■ **WHAT THIS TASK INVOLVES**
Take the material below and output exactly the run of lines from the one containing "intros Hm Hk w r" down to the one containing "(mmap_err g m).", with both included.

■ **DATA FOR THE TASK**
____________
(* ===== verification/Store.v ===== *)
(** The Postgres state behind the repositories and the meaning of the SQL statements the [db]
    crate issues: the fixed tables of [crates/db/src/base_schema.rs], the typed tables the
    migrator creates, statements and transactions with their failures. *)
From S2P Require Import Prelude Model Text.

(** * Errors ([crates/db/src/error.rs]) *)

Inductive DbError : Type :=
| Sqlx (msg : string)
| EncodeErr (msg : string).

Definition domain_of_db (e : DbError) : DomainError :=
  match e with
  | Sqlx m => EStorage ("database error: " +:+ m)
  | EncodeErr m => EStorage ("encode error: " +:+ m)
  end.

(** * Rows *)

(** [bigint] columns hold the [i64] the code binds. *)
Record BlockRow := mkBlockRow { b_hash : bytes; b_parent_hash : bytes; b_time : Z }.

Record RawRow := mkRawRow {
  rw_block_hash : bytes;
  rw_address : bytes;
  rw_selectors : bytes;
  rw_data : bytes;
  rw_tx_id : bytes;
  rw_tx_index : Z;
  rw_inner_index : option Z
}.

Record QueueRow := mkQueueRow {
  wq_id : Z;
  wq_chain_id : Z;
  wq_from : Z;
  wq_to : Z;
  wq_kind : string;
  wq_epoch : Z;
  wq_locked_at : option Z;
  wq_lease_seq : Z
}.

(** A row of a typed table: the meta columns and the decoded columns the INSERT named (the others
    are NULL). *)
Record TypedRow := mkTypedRow {
  tr_chain_id : Z;
  tr_height : Z;
  tr_block_hash : bytes;
  tr_block_time : option Z;
  tr_tx_id : bytes;
  tr_idx : option Z;
  tr_fields : list (string * EventValue)
}.

(** The two primary keys the schemas declare: [(chain_id, height, idx)] and
    [(chain_id, tx_id)]. *)
Inductive PkKind : Type := PkEvent | PkTx.
Definition Key : Type := (Z * Z * Z) + (Z * bytes).

Definition key_of (pk : PkKind) (r : TypedRow) : option Key :=
  match pk with
  | PkEvent => (fun i => inl (tr_chain_id r, tr_height r, i)) <$> tr_idx r
  | PkTx => Some (inr (tr_chain_id r, tr_tx_id r))
  end.

Record Table := mkTable {
  t_pk : PkKind;
  t_cols : list (string * string);  (* the columns with their Postgres types *)
  t_fk : bool;  (* (chain_id, tx_id) references transactions, ON DELETE CASCADE *)
  t_rows : gmap Key TypedRow
}.

Record Db := mkDb {
  db_blocks : gmap (Z * Z) BlockRow;
  db_cursors : gmap Z (Z * bytes);
  db_raw : gmap (Z * Z * Z) RawRow;
  db_queue : list QueueRow;
  db_tables : gmap string Table
}.

Definition set_blocks (b : gmap (Z * Z) BlockRow) (d : Db) : Db :=
  mkDb b (db_cursors d) (db_raw d) (db_queue d) (db_tables d).
Definition set_cursors (c : gmap Z (Z * bytes)) (d : Db) : Db :=
  mkDb (db_blocks d) c (db_raw d) (db_queue d) (db_tables d).
Definition set_raw (r : gmap (Z * Z * Z) RawRow) (d : Db) : Db :=
  mkDb (db_blocks d) (db_cursors d) r (db_queue d) (db_tables d).
Definition set_queue (q : list QueueRow) (d : Db) : Db :=
  mkDb (db_blocks d) (db_cursors d) (db_raw d) q (db_tables d).
Definition set_tables (t : gmap string Table) (d : Db) : Db :=
  mkDb (db_blocks d) (db_cursors d) (db_raw d) (db_queue d) t.
Definition set_rows (r : gmap Key TypedRow) (t : Table) : Table :=
  mkTable (t_pk t) (t_cols t) (t_fk t) r.

(** * Statements and transactions *)

(** A statement can be rejected, or be executed and its reply lost. *)
Inductive Fault : Type := NoFault | Reject | LostReply.

(** What the pool talks to: the committed state, the [bigserial] sequence (which no rollback
    resets), the server clock in seconds, and the faults still to come (none once the list is
    used up). *)
Record World := mkWorld {
  w_db : Db;
  w_seq : Z;
  w_now : Z;
  w_faults : list Fault
}.

Definition with_db (d : Db) (w : World) : World := mkWorld d (w_seq w) (w_now w) (w_faults w).
Definition upd_db (f : Db -> Db) (w : World) : World := with_db (f (w_db w)) w.

Definition next_fault (w : World) : Fault * World :=
  match w_faults w with
  | [] => (NoFault, w)
  | f :: fs => (f, mkWorld (w_db w) (w_seq w) (w_now w) fs)
  end.

Definition DbM (A : Type) : Type := M World DbError A.

(** One round trip: [run] is what the statement does, [None] a violated constraint. *)
Definition sql {A} (run : World -> option (A * World)) : DbM A := fun w =>
  let '(f, w1) := next_fault w in
  match f, run w1 with
  | NoFault, Some (a, w2) => (Ok a, w2)
  | LostReply, Some (_, w2) => (Err (Sqlx "connection lost"), w2)
  | NoFault, None => (Err (Sqlx "statement failed"), w1)
  | LostReply, None | Reject, _ => (Err (Sqlx "statement failed"), w1)
  end.

(** [pool.begin] ... [tx.commit]: a statement that fails drops the transaction, and what it wrote
    is undone; a commit whose reply is lost took place. *)
Definition in_tx {E A} (conv : DbError -> E) (body : M World E A) : M World E A := fun w =>
  match next_fault w with
  | (NoFault, w1) =>
      match body w1 with
      | (Err e, w2) => (Err e, with_db (w_db w) w2)
      | (Ok a, w2) =>
          match next_fault w2 with
          | (NoFault, w3) => (Ok a, w3)
          | (LostReply, w3) => (Err (conv (Sqlx "connection lost")), w3)
          | (Reject, w3) => (Err (conv (Sqlx "commit failed")), with_db (w_db w) w3)
          end
      end
  | (_, w1) => (Err (conv (Sqlx "begin failed")), w1)
  end.

(** Reject unsafe table and column identifiers. *)
Definition safe_ident (name : string) : result DbError string :=
  if is_valid_ident name then Ok name else Err (EncodeErr ("unsafe identifier: " +:+ name)).

(** * Runs of statements *)

Lemma next_fault_db w : w_db (next_fault w).2 = w_db w.
Proof. unfold next_fault. by destruct (w_faults w). Qed.

Lemma next_fault_seq w : w_seq (next_fault w).2 = w_seq w.
Proof. unfold next_fault. by destruct (w_faults w). Qed.

Lemma next_fault_now w : w_now (next_fault w).2 = w_now w.
Proof. unfold next_fault. by destruct (w_faults w). Qed.

(** The world is that of [w] but for the faults already met. *)
Definition same_state (w w' : World) : Prop :=
  w_db w' = w_db w /\ w_seq w' = w_seq w /\ w_now w' = w_now w.

Lemma next_fault_same w f w' : next_fault w = (f, w') -> same_state w w'.
Proof.
  intros E. pose proof (next_fault_db w). pose proof (next_fault_seq w).
  pose proof (next_fault_now w). rewrite E in *. done.
Qed.

Lemma sql_Ok {A} (run : World -> option (A * World)) w a w' :
  sql run w = (Ok a, w') <-> exists w1, next_fault w = (NoFault, w1) /\ run w1 = Some (a, w').
Proof.
  unfold sql. destruct (next_fault w) as [f w1]. split.
  - intros H. exists w1. destruct f, (run w1) as [[]|]; try discriminate. by injection H as -> ->.
  - by intros (? & [= -> <-] & ->).
Qed.

Lemma sql_Err {A} (run : World -> option (A * World)) w e w' :
  sql run w = (Err e, w') ->
  same_state w w' \/ exists w1 a, next_fault w = (LostReply, w1) /\ run w1 = Some (a, w').
Proof.
  unfold sql. destruct (next_fault w) as [f w1] eqn:Ef. apply next_fault_same in Ef as Hs.
  destruct f, (run w1) as [[a w2]|] eqn:Er; intros [= <- <-]; eauto.
Qed.

Lemma in_tx_Ok {E A} conv (body : M World E A) w a w' :
  in_tx conv body w = (Ok a, w') ->
  exists w1 w2, same_state w w1 /\ body w1 = (Ok a, w2) /\ same_state w2 w'.
Proof.
  unfold in_tx. destruct (next_fault w) as [[| |] w1] eqn:E1; try done.
  destruct (body w1) as [[a'|e] w2] eqn:Eb; [|done].
  destruct (next_fault w2) as [[| |] w3] eqn:E3; try done. intros [= -> <-].
  exists w1, w2. split_and!; [by eapply next_fault_same|done|by eapply next_fault_same].
Qed.

(** A failed transaction left the tables as they were, or its commit took place and only the reply
    was lost. *)
Lemma in_tx_Err {E A} conv (body : M World E A) w e w' :
  in_tx conv body w = (Err e, w') ->
  w_db w' = w_db w
  \/ exists w1 w2 a, same_state w w1 /\ body w1 = (Ok a, w2) /\ same_state w2 w'.
Proof.
  unfold in_tx. destruct (next_fault w) as [[| |] w1] eqn:E1.
  - destruct (body w1) as [[a|e'] w2] eqn:Eb; [|by intros [= _ <-]; left].
    destruct (next_fault w2) as [[| |] w3] eqn:E3; [done|by intros [= _ <-]; left|].
    intros [= _ <-]. right. exists w1, w2, a.
    split_and!; [by eapply next_fault_same|done|by eapply next_fault_same].
  - intros [= _ <-]. left. by destruct (next_fault_same _ _ _ E1).
  - intros [= _ <-]. left. by destruct (next_fault_same _ _ _ E1).
Qed.

Lemma in_tx_calm {E A} conv (body : M World E A) w a w' :
  w_faults w = [] -> body w = (Ok a, w') -> w_faults w' = [] ->
  in_tx conv body w = (Ok a, w').
Proof. intros H Hb H'. unfold in_tx, next_fault. rewrite H, Hb, H'. done. Qed.

Lemma sql_calm {A} (run : World -> option (A * World)) w a w' :
  w_faults w = [] -> run w = Some (a, w') -> sql run w = (Ok a, w').
Proof. intros H Hr. unfold sql, next_fault. by rewrite H, Hr. Qed.

(** A call that, when it returns, has updated the tables by [f] and nothing else. *)
Definition updates {E A} (m : M World E A) (f : Db -> Db) : Prop :=
  forall w a w', m w = (Ok a, w') ->
    w_db w' = f (w_db w) /\ w_seq w' = w_seq w /\ w_now w' = w_now w.

Lemma updates_bind {E A B} (m : M World E A) (k : A -> M World E B) f g :
  updates m f -> (forall a, updates (k a) g) -> updates (mbind_ m k) (fun d => g (f d)).
Proof.
  intros Hm Hk w b w' H. apply mbind_Ok in H as (a & w1 & H1 & H2).
  apply Hm in H1 as (E1 & E2 & E3). apply Hk in H2 as (F1 & F2 & F3).
  by rewrite F1, F2, F3, E1, E2, E3.
Qed.

Lemma updates_ret {E A} (a : A) : updates (mret_ (E:=E) a) (fun d => d).
Proof. intros w a' w' [-> ->]%mret_Ok. done. Qed.

Lemma updates_mfold {E A B} (body : B -> A -> M World E B) (f : A -> Db -> Db) l acc :
  (forall acc x, updates (body acc x) (f x)) ->
  updates (mfold body acc l) (fun d => fold_left (fun d x => f x d) l d).
Proof.
  intros Hb. revert acc. induction l as [|x l IH]; intros acc; [apply updates_ret|].
  cbn. apply (updates_bind _ _ (f x)); [apply Hb|]. intros a. apply IH.
Qed.

Lemma updates_ext {E A} (m : M World E A) f g :
  (forall d, f d = g d) -> updates m f -> updates m g.
Proof. intros Hfg Hm w a w' H. rewrite <- Hfg. by eapply Hm. Qed.

Lemma updates_sql {A} (run : World -> option (A * World)) f :
  (forall w a w', run w = Some (a, w') ->
     w_db w' = f (w_db w) /\ w_seq w' = w_seq w /\ w_now w' = w_now w) ->
  updates (sql run) f.
Proof.
  intros Hr w a w' (w1 & (Ed & Es & En)%next_fault_same & H)%sql_Ok.
  apply Hr in H as (F1 & F2 & F3). by rewrite F1, F2, F3, Ed, Es, En.
Qed.

Lemma updates_map_err {E F A} (g : E -> F) (m : M World E A) f :
  updates m f -> updates (mmap_err g m) f.
Proof. intros Hm w a w' H%mmap_err_Ok. by eapply Hm. Qed.

Lemma updates_in_tx {E A} conv (body : M World E A) f :
  updates body f -> updates (in_tx conv body) f.
Proof.
  intros Hb w a w' (w1 & w2 & (E1 & E2 & E3) & H & (E4 & E5 & E6))%in_tx_Ok.
  apply Hb in H as (F1 & F2 & F3). rewrite E4, E5, E6, F1, F2, F3, E1, E2, E3. done.
Qed.

(** Committed in full or not at all: a call in a transaction that reports an error either changed
    no table or made the whole update. *)
Lemma in_tx_all_or_nothing {E A} conv (body : M World E A) f w e w' :
  updates body f -> in_tx conv body w = (Err e, w') ->
  w_db w' = w_db w \/ w_db w' = f (w_db w).
Proof.
  intros Hb [H|(w1 & w2 & a & (E1 & _) & H & (E4 & _))]%in_tx_Err; [by left|right].
  apply Hb in H as (F1 & _). by rewrite E4, F1, E1.
Qed.

(** ** The sequence behind the queue's ids never goes back, whatever fails. *)

Definition seq_mono {E A} (m : M World E A) : Prop := forall w r w', m w = (r, w') -> w_seq w <= w_seq w'.

Lemma seq_mono_ret {E A} (a : A) : seq_mono (mret_ (E:=E) a).
Proof. by intros w r w' [= _ <-]. Qed.

Lemma seq_mono_lift {E A} (x : result E A) : seq_mono (mlift x).
Proof. by intros w r w' [= _ <-]. Qed.

Lemma seq_mono_bind {E A B} (m : M World E A) (k : A -> M World E B) :
  seq_mono m -> (forall a, seq_mono (k a)) -> seq_mono (mbind_ m k).
Proof.
  intros Hm Hk w r w' H. unfold mbind_ in H. destruct (m w) as [[a|e] w1] eqn:E1; apply Hm in E1.
  - apply Hk in H. lia.
  - injection H as _ <-. lia.
Qed.

Lemma seq_mono_map_err {E F A} (g : E -> F) (m : M World E A) : seq_mono m -> seq_mono (mmap_err g m).
Proof. intros Hm w r w' H. unfold mmap_err in H. destruct (m w) eqn:E1. injection H as _ <-. by eapply Hm. Qed.

Lemma seq_mono_mfold {E A B} (body : B -> A -> M World E B) acc l :
  (forall acc x, seq_mono (body acc x)) -> seq_mono (mfold body acc l).
Proof.
  intros Hb. revert acc. induction l as [|x l IH]; intros acc; [apply seq_mono_ret|]. cbn. by apply seq_mono_bind.
Qed.

Lemma seq_mono_mfor {E A} (l : list A) (body : A -> M World E ()) :
  (forall x, seq_mono (body x)) -> seq_mono (mfor l body).
Proof. intros Hb. induction l as [|x l IH]; [apply seq_mono_ret|]. cbn. by apply seq_mono_bind. Qed.

Lemma seq_mono_sql {A} (run : World -> option (A * World)) :
  (forall w a w', run w = Some (a, w') -> w_seq w <= w_seq w') -> seq_mono (sql run).
Proof.
  intros Hr w r w' H. unfold sql in H. destruct (next_fault w) as [f w1] eqn:Ef.
  apply next_fault_same in Ef as (_ & S1 & _).
  destruct f, (run w1) as [[a w2]|] eqn:E1; injection H as _ <-; try apply Hr in E1; lia.
Qed.

Lemma seq_mono_in_tx {E A} conv (body : M World E A) : seq_mono body -> seq_mono (in_tx conv body).
Proof.
  intros Hb w r w' H. unfold in_tx in H. destruct (next_fault w) as [f w1] eqn:Ef.
  apply next_fault_same in Ef as (_ & S1 & _).
  destruct f; [|injection H as _ <-; lia..]. destruct (body w1) as [[a|e] w2] eqn:Eb; apply Hb in Eb.
  - destruct (next_fault w2) as [g w3] eqn:Eg. apply next_fault_same in Eg as (_ & S3 & _).
    destruct g; injection H as _ <-; cbn; lia.
  - injection H as _ <-. cbn. lia.
Qed.

#[export] Hint Resolve seq_mono_ret seq_mono_lift seq_mono_bind seq_mono_map_err seq_mono_mfold seq_mono_mfor seq_mono_in_tx : t0.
____________
■ **ANSWER AREA**
  intros Hm Hk w r w' H. unfold mbind_ in H. destruct (m w) as [[a|e] w1] eqn:E1; apply Hm in E1.
  - apply Hk in H. lia.
  - injection H as _ <-. lia.
Qed.

Lemma seq_mono_map_err {E F A} (g : E -> F) (m : M World E A) : seq_mono m -> seq_mono (mmap_err g m).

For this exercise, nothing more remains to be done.